§ WHAT YOU HAVE TO DO: Emit only the lines from the line containing "theorems show that" through the last line of the entries, unchanged.

§ Collected data entries:
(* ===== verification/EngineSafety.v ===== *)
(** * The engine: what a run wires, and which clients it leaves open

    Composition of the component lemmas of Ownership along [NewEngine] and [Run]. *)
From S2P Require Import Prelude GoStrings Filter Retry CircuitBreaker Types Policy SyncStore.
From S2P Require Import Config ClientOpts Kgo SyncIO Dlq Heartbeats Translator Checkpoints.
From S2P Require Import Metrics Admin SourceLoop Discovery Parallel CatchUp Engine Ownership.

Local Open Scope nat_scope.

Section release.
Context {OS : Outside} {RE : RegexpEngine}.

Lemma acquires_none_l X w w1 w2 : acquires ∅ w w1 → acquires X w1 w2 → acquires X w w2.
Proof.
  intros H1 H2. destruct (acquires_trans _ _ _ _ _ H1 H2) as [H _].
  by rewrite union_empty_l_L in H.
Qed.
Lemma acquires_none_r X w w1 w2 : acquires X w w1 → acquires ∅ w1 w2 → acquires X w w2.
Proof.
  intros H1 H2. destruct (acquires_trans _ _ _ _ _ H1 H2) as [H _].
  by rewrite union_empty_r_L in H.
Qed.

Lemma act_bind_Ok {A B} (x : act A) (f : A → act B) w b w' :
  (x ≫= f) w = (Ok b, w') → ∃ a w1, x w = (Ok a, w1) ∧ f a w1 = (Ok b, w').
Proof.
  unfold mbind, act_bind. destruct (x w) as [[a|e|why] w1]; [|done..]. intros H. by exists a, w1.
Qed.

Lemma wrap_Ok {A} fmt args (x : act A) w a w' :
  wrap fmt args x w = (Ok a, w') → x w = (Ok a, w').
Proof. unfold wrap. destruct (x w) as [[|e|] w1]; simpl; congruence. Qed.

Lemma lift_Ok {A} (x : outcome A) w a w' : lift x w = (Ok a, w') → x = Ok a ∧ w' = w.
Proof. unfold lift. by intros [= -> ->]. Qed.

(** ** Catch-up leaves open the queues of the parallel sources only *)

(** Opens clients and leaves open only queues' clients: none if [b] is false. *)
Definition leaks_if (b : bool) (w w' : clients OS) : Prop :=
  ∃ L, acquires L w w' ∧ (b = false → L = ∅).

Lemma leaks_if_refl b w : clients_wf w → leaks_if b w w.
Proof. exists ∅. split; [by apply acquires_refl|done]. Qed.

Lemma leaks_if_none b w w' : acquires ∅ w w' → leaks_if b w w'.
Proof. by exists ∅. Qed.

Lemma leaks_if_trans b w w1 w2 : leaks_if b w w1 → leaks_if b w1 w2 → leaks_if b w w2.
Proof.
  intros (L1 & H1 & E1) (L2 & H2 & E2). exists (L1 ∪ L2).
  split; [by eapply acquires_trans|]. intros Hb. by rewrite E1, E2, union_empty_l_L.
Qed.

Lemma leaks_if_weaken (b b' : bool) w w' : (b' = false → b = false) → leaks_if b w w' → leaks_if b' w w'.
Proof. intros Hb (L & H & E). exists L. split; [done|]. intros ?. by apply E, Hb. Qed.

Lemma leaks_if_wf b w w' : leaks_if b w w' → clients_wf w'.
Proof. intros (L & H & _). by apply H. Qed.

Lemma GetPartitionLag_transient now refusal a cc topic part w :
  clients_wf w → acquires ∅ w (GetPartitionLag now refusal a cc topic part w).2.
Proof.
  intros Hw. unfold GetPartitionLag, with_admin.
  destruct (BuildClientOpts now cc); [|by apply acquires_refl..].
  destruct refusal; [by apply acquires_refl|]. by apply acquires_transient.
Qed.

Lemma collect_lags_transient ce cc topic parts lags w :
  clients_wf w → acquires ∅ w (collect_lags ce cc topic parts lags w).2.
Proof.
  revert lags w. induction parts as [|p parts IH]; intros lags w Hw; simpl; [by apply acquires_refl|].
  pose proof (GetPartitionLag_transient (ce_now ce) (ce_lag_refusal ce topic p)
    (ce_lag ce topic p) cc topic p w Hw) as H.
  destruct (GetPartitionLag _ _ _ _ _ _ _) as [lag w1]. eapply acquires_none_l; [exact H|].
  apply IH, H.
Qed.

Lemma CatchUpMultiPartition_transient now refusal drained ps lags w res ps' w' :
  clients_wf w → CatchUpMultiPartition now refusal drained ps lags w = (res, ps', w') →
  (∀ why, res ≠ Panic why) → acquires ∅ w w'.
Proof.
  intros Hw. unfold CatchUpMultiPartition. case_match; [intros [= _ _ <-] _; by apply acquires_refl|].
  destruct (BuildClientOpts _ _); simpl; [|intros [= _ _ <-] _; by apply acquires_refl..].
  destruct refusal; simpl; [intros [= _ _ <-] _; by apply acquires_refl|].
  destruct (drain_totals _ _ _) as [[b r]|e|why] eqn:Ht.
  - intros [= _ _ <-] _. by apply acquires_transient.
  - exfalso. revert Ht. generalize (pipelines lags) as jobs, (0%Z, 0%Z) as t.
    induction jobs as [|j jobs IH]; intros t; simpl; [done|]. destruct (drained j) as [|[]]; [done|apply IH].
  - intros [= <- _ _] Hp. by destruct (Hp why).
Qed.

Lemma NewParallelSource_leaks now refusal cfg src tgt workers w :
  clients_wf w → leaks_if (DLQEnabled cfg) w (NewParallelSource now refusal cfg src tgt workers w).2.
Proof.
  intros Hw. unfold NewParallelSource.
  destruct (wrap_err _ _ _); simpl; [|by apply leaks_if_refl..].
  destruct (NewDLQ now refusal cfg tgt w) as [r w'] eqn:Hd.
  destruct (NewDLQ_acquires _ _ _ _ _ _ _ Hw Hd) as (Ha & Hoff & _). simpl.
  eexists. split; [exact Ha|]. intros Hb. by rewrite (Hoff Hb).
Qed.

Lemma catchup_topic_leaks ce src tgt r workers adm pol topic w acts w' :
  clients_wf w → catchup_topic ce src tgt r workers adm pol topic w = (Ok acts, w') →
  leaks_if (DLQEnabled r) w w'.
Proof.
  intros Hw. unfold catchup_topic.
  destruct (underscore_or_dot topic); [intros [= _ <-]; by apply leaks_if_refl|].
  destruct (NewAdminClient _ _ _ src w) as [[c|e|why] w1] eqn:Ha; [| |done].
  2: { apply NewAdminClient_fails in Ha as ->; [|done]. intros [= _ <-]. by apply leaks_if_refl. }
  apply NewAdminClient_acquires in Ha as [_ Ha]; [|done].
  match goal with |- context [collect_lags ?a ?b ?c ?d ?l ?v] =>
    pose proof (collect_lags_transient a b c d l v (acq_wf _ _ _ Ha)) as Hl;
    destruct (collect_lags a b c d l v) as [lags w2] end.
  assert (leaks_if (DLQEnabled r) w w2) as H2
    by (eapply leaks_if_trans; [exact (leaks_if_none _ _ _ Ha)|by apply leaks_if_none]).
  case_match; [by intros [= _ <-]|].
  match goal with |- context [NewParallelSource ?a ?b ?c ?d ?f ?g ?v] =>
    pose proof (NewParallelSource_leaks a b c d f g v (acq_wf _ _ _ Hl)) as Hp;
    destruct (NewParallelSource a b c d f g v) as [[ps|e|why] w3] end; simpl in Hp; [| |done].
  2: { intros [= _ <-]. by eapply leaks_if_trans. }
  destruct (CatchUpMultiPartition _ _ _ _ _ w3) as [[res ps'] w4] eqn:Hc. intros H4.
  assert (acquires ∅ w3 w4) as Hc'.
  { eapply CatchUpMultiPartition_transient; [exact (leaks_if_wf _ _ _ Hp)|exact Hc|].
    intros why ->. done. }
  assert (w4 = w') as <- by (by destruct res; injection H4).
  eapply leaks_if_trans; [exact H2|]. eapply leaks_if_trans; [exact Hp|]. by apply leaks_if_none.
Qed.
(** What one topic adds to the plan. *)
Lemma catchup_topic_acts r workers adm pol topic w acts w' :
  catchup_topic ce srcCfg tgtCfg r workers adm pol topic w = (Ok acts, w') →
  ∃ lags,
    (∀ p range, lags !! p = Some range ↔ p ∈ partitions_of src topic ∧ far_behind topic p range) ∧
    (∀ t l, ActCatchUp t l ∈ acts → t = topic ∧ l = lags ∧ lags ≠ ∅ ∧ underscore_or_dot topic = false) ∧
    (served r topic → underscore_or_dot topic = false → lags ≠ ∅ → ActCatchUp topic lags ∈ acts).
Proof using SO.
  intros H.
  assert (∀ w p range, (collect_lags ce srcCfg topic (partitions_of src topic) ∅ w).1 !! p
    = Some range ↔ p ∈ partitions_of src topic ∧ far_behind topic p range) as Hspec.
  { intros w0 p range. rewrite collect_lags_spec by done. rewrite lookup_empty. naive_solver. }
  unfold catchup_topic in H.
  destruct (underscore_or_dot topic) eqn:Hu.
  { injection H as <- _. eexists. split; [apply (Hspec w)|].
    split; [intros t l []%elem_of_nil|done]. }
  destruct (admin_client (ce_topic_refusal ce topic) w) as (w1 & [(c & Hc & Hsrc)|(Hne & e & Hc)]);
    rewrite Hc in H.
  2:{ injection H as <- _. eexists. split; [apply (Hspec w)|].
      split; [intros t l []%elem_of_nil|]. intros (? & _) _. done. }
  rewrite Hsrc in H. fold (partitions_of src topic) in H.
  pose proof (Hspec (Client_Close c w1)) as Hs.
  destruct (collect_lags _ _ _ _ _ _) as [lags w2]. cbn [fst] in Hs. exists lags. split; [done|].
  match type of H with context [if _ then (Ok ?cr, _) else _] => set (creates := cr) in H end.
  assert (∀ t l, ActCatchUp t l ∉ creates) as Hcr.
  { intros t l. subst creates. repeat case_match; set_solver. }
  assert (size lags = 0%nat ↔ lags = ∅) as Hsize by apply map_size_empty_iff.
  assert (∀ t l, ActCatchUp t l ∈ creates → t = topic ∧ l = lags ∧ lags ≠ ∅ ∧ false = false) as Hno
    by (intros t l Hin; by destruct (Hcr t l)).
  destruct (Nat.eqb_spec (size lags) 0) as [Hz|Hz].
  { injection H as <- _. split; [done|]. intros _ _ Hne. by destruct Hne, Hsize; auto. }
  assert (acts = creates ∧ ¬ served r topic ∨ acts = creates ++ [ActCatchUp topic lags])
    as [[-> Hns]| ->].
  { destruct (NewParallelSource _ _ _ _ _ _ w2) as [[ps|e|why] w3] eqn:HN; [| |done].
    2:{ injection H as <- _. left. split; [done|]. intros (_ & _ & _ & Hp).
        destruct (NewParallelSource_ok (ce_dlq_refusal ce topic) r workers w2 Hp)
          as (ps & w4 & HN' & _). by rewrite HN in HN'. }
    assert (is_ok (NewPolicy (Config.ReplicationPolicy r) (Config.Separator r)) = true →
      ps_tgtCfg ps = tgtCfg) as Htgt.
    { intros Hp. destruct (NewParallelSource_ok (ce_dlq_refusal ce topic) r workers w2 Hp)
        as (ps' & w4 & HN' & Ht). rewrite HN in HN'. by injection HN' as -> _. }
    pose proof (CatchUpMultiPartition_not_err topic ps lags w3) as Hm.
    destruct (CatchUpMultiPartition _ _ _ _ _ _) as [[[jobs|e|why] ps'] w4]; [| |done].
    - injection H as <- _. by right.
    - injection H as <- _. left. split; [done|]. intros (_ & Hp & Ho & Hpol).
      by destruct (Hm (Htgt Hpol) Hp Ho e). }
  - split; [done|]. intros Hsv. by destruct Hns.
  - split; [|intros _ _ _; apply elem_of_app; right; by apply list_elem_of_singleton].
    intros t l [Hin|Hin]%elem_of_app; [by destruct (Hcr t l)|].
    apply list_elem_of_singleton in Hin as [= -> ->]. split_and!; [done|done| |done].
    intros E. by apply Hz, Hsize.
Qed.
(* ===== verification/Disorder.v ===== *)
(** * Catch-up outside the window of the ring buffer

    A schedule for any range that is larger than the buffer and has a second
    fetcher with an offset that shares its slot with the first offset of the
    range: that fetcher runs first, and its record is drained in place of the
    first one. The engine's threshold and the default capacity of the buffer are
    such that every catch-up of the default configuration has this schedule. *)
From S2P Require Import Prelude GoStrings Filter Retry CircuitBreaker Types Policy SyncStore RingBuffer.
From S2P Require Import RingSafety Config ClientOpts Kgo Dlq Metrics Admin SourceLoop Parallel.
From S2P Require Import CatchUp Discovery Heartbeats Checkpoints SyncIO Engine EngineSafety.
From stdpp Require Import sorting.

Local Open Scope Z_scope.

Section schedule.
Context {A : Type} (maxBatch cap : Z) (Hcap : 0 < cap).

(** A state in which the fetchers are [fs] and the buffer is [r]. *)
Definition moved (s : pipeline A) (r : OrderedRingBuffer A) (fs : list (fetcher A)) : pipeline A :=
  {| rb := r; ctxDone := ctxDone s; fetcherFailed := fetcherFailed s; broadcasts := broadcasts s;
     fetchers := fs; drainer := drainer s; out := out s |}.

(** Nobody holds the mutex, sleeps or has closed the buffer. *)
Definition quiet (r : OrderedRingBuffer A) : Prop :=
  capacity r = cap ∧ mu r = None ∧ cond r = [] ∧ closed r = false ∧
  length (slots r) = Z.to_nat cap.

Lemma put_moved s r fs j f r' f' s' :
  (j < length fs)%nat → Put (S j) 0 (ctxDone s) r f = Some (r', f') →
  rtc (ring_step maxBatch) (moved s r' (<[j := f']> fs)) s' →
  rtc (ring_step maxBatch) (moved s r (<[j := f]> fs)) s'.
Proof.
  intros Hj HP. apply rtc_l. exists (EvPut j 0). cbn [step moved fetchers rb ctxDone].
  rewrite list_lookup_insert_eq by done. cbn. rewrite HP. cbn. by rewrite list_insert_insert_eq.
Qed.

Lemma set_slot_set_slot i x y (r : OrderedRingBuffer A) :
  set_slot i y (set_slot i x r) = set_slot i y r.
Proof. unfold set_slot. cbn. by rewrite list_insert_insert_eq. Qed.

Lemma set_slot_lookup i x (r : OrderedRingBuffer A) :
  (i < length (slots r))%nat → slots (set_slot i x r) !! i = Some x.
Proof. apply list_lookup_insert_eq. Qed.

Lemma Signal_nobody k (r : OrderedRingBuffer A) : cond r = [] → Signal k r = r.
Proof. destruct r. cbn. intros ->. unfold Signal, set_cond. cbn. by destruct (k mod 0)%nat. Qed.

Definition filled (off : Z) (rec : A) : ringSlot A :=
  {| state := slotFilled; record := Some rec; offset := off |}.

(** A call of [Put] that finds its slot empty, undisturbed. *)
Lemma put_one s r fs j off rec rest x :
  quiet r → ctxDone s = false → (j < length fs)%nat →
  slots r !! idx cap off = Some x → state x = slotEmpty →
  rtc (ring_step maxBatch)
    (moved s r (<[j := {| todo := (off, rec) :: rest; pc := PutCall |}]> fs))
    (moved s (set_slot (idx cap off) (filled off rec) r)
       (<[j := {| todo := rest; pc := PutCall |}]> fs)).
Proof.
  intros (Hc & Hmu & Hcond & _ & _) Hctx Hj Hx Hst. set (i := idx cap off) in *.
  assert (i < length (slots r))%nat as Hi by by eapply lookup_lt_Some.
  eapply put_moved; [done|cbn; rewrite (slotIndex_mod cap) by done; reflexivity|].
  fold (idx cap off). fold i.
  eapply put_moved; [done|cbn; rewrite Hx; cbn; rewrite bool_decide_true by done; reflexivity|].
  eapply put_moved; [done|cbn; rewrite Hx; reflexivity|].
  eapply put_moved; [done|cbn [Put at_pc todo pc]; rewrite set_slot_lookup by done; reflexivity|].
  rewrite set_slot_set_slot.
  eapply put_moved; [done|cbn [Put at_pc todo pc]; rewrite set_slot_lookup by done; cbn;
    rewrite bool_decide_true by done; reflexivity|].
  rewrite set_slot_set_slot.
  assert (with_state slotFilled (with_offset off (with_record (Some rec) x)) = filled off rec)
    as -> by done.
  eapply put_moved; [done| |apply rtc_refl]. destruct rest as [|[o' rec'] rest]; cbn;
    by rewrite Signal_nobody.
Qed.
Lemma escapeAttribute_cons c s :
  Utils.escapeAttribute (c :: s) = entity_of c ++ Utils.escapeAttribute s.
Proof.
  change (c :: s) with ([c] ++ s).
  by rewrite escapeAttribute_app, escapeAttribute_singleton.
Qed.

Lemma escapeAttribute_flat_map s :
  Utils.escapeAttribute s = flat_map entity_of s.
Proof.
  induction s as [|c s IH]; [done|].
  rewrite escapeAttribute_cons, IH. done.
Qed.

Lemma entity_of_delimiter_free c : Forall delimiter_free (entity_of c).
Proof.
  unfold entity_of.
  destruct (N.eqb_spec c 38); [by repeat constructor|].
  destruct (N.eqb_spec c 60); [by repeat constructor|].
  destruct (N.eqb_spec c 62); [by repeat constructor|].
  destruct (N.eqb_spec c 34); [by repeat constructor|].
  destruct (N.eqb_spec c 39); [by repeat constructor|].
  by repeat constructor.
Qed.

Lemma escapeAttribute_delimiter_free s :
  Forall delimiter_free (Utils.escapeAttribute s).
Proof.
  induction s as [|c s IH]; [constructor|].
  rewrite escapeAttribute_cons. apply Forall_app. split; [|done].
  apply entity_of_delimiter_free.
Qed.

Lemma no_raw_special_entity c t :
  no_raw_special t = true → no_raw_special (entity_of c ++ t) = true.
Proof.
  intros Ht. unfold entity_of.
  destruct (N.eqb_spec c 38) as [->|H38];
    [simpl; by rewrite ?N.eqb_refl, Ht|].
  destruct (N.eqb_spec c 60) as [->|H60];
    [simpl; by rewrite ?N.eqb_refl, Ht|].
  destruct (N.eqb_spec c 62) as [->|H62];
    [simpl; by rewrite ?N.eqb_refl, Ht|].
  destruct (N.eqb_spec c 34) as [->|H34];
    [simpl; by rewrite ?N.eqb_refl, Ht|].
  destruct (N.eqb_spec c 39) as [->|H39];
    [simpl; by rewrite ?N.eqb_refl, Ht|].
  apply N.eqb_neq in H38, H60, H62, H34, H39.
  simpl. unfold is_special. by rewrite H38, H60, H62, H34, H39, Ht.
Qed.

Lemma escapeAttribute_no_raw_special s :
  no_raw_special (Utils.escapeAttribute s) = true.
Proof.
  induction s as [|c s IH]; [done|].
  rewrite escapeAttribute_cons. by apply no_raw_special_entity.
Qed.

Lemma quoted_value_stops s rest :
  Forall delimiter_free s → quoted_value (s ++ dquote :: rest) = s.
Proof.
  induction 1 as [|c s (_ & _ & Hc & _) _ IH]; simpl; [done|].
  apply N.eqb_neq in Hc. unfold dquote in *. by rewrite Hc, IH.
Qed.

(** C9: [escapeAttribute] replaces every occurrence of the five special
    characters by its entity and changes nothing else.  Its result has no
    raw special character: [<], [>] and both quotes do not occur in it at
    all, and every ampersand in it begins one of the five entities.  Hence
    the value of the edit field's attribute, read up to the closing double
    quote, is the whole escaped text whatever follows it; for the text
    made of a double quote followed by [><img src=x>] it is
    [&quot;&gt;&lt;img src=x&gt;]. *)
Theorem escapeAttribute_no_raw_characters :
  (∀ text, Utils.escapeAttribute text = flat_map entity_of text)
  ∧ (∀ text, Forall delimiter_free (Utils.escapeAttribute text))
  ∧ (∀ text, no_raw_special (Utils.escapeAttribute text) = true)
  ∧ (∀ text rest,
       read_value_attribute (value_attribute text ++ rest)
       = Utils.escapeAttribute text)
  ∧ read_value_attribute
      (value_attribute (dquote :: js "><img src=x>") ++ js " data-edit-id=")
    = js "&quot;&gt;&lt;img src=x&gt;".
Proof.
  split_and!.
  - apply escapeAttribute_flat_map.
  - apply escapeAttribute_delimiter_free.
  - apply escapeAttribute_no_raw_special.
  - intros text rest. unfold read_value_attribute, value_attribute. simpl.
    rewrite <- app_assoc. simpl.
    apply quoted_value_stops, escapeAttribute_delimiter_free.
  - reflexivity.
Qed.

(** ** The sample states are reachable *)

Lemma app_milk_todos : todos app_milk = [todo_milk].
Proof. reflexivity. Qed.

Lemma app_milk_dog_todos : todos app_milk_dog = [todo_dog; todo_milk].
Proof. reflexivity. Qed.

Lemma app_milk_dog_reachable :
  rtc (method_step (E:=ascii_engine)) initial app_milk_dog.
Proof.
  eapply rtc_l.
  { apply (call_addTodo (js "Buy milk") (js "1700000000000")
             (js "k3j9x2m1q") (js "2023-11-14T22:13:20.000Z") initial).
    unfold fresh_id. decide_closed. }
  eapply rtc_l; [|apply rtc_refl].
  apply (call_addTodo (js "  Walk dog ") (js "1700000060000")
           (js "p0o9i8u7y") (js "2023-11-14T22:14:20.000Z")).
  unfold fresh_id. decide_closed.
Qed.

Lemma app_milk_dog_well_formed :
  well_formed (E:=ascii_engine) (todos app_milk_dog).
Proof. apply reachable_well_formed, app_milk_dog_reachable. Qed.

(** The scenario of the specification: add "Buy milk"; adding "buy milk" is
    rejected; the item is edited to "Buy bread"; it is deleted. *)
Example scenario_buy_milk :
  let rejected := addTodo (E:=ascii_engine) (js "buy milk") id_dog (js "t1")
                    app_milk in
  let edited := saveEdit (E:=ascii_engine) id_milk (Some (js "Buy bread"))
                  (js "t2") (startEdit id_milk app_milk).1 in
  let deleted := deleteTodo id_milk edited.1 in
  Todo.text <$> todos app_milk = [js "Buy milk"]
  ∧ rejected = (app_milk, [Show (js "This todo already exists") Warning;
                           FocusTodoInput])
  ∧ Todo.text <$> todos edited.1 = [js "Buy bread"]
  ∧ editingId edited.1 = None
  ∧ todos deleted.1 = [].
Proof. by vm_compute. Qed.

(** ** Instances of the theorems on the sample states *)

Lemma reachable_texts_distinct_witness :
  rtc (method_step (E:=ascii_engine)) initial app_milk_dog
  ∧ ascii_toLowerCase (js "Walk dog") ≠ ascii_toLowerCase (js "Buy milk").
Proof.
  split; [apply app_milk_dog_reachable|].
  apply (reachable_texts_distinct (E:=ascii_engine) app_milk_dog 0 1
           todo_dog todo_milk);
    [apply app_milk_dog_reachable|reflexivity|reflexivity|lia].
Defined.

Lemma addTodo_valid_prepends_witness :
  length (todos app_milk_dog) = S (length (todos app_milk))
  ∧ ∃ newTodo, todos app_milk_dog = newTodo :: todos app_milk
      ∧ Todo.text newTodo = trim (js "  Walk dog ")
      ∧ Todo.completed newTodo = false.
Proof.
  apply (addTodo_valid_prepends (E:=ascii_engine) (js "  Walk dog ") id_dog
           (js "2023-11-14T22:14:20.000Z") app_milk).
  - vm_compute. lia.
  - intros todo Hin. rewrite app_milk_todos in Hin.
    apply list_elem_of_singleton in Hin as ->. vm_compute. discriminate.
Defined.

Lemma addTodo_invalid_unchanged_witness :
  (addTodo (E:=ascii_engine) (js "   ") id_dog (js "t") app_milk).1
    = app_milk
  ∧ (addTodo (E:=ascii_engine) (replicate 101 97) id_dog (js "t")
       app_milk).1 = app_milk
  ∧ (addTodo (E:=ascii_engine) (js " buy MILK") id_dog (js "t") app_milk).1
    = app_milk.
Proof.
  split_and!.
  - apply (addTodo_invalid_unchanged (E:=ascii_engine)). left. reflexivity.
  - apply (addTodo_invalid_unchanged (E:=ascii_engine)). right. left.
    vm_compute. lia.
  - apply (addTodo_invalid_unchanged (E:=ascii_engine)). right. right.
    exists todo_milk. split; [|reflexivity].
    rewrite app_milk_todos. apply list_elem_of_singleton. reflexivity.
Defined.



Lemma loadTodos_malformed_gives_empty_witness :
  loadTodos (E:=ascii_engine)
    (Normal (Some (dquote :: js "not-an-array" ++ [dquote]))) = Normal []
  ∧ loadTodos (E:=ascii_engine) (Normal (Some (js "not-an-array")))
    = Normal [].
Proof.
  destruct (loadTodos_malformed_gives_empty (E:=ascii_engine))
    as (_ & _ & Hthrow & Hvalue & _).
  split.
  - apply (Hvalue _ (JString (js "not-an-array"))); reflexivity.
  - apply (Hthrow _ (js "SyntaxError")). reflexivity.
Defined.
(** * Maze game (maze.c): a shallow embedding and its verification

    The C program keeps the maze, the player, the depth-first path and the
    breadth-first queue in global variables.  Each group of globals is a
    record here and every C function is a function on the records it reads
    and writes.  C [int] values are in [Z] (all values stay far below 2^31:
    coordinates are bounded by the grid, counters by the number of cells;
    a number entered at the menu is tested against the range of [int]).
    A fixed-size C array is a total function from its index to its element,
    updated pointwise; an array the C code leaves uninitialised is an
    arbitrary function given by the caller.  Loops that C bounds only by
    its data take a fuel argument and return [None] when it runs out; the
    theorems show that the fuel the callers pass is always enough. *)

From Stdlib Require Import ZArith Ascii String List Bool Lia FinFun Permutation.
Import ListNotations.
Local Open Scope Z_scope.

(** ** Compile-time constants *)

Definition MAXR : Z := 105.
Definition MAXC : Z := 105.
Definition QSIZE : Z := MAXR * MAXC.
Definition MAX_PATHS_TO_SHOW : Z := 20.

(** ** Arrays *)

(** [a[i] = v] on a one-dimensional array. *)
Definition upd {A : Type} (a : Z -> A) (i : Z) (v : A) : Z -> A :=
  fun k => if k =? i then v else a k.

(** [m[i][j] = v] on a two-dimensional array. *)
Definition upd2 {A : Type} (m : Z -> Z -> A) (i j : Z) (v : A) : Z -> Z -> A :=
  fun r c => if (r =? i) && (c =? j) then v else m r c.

§ ANSWER FOR THIS EXERCISE:
    theorems show that the fuel the callers pass is always enough. *)

From Stdlib Require Import ZArith Ascii String List Bool Lia FinFun Permutation.
Import ListNotations.
Local Open Scope Z_scope.

(** ** Compile-time constants *)

Definition MAXR : Z := 105.
Definition MAXC : Z := 105.
Definition QSIZE : Z := MAXR * MAXC.
Definition MAX_PATHS_TO_SHOW : Z := 20.

(** ** Arrays *)

(** [a[i] = v] on a one-dimensional array. *)
Definition upd {A : Type} (a : Z -> A) (i : Z) (v : A) : Z -> A :=
  fun k => if k =? i then v else a k.

(** [m[i][j] = v] on a two-dimensional array. *)
Definition upd2 {A : Type} (m : Z -> Z -> A) (i j : Z) (v : A) : Z -> Z -> A :=
  fun r c => if (r =? i) && (c =? j) then v else m r c.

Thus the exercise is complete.